Ces patients ont tous bénéficié d’une imagerie cérébrale pour éliminer des diagnostics différentiels spécifiques et d’une ponction lombaire pour le dosage des biomarqueurs du liquide céphalo-rachidien.
Les résultats nous ont surpris. Nous avons identifié que 8 patients (11 %) avaient un profil de biomarqueurs permettant de diagnostiquer une maladie d’Alzheimer (protéine Aβ42 basse et protéines Tau et Tau phosphorylée pTau-181élevées). Par ailleurs, 20 patients avaient un profil de biomarqueurs anormal non-Alzheimer (27,4 %), avec un niveau anormal d’une seule de ces 3 protéines de façon isolée. Cela concernait en particulier les sujets ayant présenté une encéphalopathie de Gayet-Wernicke ou des crises d’épilepsie au début de la prise en charge. Enfin, 45 patients (62 %) avaient un profil normal des biomarqueurs du LCR.

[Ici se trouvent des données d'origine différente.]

Lemma start_conversion s d r rest :
  adc_idle s → ADC.upcoming s = (d, r) :: rest →
  ADC.write_ADCSRA (Z.lor (ADC.ADCSRA s) (ADC._BV ADC.ADSC)) s
  = Some (tt, ADC.log ADC.ConversionStarted
                {| ADC.ADMUX := ADC.ADMUX s;
                   ADC.ADCSRA :=
                     Z.setbit
                       (Z.clearbit
                          (to_uint8 (Z.lor (ADC.ADCSRA s) (ADC._BV ADC.ADSC)))
                          ADC.ADIF)
                       ADC.ADSC;
                   ADC.ADCSRB := ADC.ADCSRB s; ADC.ADCL := ADC.ADCL s;
                   ADC.ADCH := ADC.ADCH s; ADC.converting := Some (d, r);
                   ADC.upcoming := rest; ADC.latched := ADC.latched s;
                   ADC.trace := ADC.trace s |}).
Proof.
  intros (Hc & Hb & Hl) Hu. unfold ADC.write_ADCSRA.
  rewrite Hc, Hu.
  assert (Z.testbit (Z.lor (ADC.ADCSRA s) (ADC._BV ADC.ADSC)) ADC.ADSC = true)
    as -> by (rewrite Z.lor_spec; apply orb_true_r).
  assert (Z.testbit (ADC.ADCSRA s) ADC.ADIF
          && negb (Z.testbit (Z.lor (ADC.ADCSRA s) (ADC._BV ADC.ADSC)) ADC.ADIF)
          = false) as ->; [|reflexivity].
  rewrite Z.lor_spec. by destruct (Z.testbit (ADC.ADCSRA s) ADC.ADIF).
Qed.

Cette étude nous invite à tirer 3 enseignements.
Le premier est que la clinique est peu contributive pour le diagnostic de maladie d’Alzheimer chez des patients présentant un trouble de l’usage d’alcool. En cas de troubles cognitifs persistants, il faut aller au bout de la démarche diagnostique, car porter un diagnostic de maladie d’Alzheimer chez ces patients jeunes (60 ans en moyenne dans l’ensemble de l’échantillon) leur permet de bénéficier de la prise en charge dans des filières de soins spécifiques et d’anticiper la dégradation de leurs fonctions cognitives.
Le second est qu’il nous faut continuer à investir dans la recherche de biomarqueurs des différentes atteintes cérébrales (neuronales, axonales, synaptiques, gliales) liées à la dépendance à l’alcool, à la toxicité des sevrages répétés, et aux facteurs associés, afin de pouvoir décrire et à terme empêcher l’apparition des troubles cognitifs liés à l’alcool.

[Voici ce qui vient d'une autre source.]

Lemma subscriptions_kept_while_enabled_witness :
  let on := all_on ["/ws"] (fun _ => Some "**/*.asm") in
  never_switched_off [on; on; on] /\
  others (run on [on; on]) = [0; 1; 2; 12; 13] /\
  Forall (fun d => d ∉ disposed (run on [on; on])) (others (run on [on; on])).
Proof.
  cbv zeta.
  set (on := all_on ["/ws"] (fun _ => Some "**/*.asm")).
  assert (Hns : never_switched_off [on; on; on]).
  { intros i j si sj k _ Hi Hj _.
    assert (sj = on); [|subst sj; by destruct k].
    destruct j as [|[|[|j]]]; simpl in Hj; by simplify_eq. }
  split; [exact Hns|].
  exact (subscriptions_kept_while_enabled on [on; on] Hns).
Defined.

(** X19. A feature that was enabled and is then disabled leaves its
    provider variable set to a disposed provider that is no longer in the
    list. The next [configure] removes that provider once more, and this
    takes the last of the other subscriptions out of the list: what is
    left of them is a prefix of the list without its last entry. The
    subscription that is dropped is not disposed. *)
Theorem disabled_feature_drops_subscription
    (s : Settings) (changes : list Settings) (s1 s2 : Settings) (k : ProviderKind) :
  (exists s', s' ∈ s :: changes /\ enabled s' k = true) ->
  enabled s1 k = false ->
  stale (run s (changes ++ [s1])) <> [] /\
  others (run s (changes ++ [s1; s2]))
    `prefix_of` removelast (others (run s (changes ++ [s1]))) /\
  Forall (fun d => d ∉ disposed (run s (changes ++ [s1; s2])))
         (others (run s (changes ++ [s1]))).
Proof.
  intros Hever Hoff.
  assert (Hst : stale (run s (changes ++ [s1])) <> []).
  { apply run_defined in Hever as [d Hd].
    assert (Hin : d ∈ stale (run s (changes ++ [s1]))).
    { rewrite run_snoc. apply (configure_stale s1 _ (run_consistent s changes)).
      by exists k. }
    intros E. rewrite E in Hin. by apply elem_of_nil in Hin. }
  split; [exact Hst|].
  replace (changes ++ [s1; s2]) with ((changes ++ [s1]) ++ [s2])
    by (by rewrite <- app_assoc).
  rewrite (run_snoc s (changes ++ [s1]) s2). split.
  - rewrite (configure_others s2 _ (run_consistent s (changes ++ [s1]))).
    rewrite removelast_firstn_len.
    destruct (stale (run s (changes ++ [s1]))) as [|d l]; [done|].
    set (l0 := others (run s (changes ++ [s1]))).
    replace (take (length l0 - length (d :: l)) l0)
      with (take (length l0 - length (d :: l)) (take (Nat.pred (length l0)) l0)).
    + apply prefix_take.
    + rewrite take_take. f_equal. simpl. lia.
  - apply Forall_forall. intros d Hd.
    by apply configure_others_not_disposed; [apply run_consistent|].
Qed.

Lemma disabled_feature_drops_subscription_witness :
  let on := all_on ["/ws"] (fun _ => Some "**/*.asm") in
  let off := mkSettings false true true true true true true true ["/ws"]
                        (fun _ => Some "**/*.asm") in
  (exists s', s' ∈ [on] /\ enabled s' CodeLens = true) /\
  enabled off CodeLens = false /\
  others (run on [off]) = [0; 1; 2; 12; 13] /\
  others (run on [off; off]) = [0; 1; 2; 12] /\
  stale (run on ([] ++ [off])) <> [] /\
  others (run on ([] ++ [off; off]))
    `prefix_of` removelast (others (run on ([] ++ [off]))) /\
  Forall (fun d => d ∉ disposed (run on ([] ++ [off; off])))
         (others (run on ([] ++ [off]))).
Proof.
  cbv zeta.
  set (on := all_on ["/ws"] (fun _ => Some "**/*.asm")).
  set (off := mkSettings false true true true true true true true ["/ws"]
                         (fun _ => Some "**/*.asm")).
  assert (Hever : exists s', s' ∈ [on] /\ enabled s' CodeLens = true)
    by (exists on; split; [by left|reflexivity]).
  split; [exact Hever|]. split; [reflexivity|].
  split; [vm_compute; reflexivity|]. split; [vm_compute; reflexivity|].
  exact (disabled_feature_drops_subscription on [] off off CodeLens Hever eq_refl).
Defined.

Le troisième enseignement est qu’il nous faut sans doute durablement réviser notre vision du diagnostic des troubles cognitifs liés à l’alcool. Il nous a été enseigné de façon catégorielle comme une série de diagnostics différentiels : la présence de signes cliniques ou neuropsychologiques spécifiques signait une atteinte particulière qui excluait les autres diagnostics. Nous devons aller de plus en plus vers une approche dimensionnelle où un même patient, avec sa réserve cognitive initiale, cumule des dimensions de lésions neuronales liées à l’alcool, mais aussi de lésions axonales liées aux sevrages répétés, avec des atteintes vasculaires ou des séquelles de traumatisme crânien, avec parfois une maladie neurodégénérative qui, dans ce contexte de vulnérabilités cumulées, devient symptomatique à un âge jeune.
Par Florence Vorspan
REFERENCES :
Sachdev PS, Blacker D, Blazer DG, Ganguli M, Jeste DV, Paulsen JS, Petersen RC (2014) Classifying neurocognitive disorders: the DSM-5 approach. Nat Rev Neurol 10:634–642. doi:10.1038/nrneurol.2014.181
Azuar J, Bouaziz-Amar E, Cognat E, Dumurgier J, Clergue-Duval V, Barré T, Amami J, Hispard E, Bellivier F, Paquet C, Vorspan F, Questel F. Cerebrospinal Fluid Biomarkers in Patients With Alcohol Use Disorder and Persistent Cognitive Impairment. Alcohol Clin Exp Res. 2021 Mar;45(3):561-565. doi: 10.1111/acer.14554.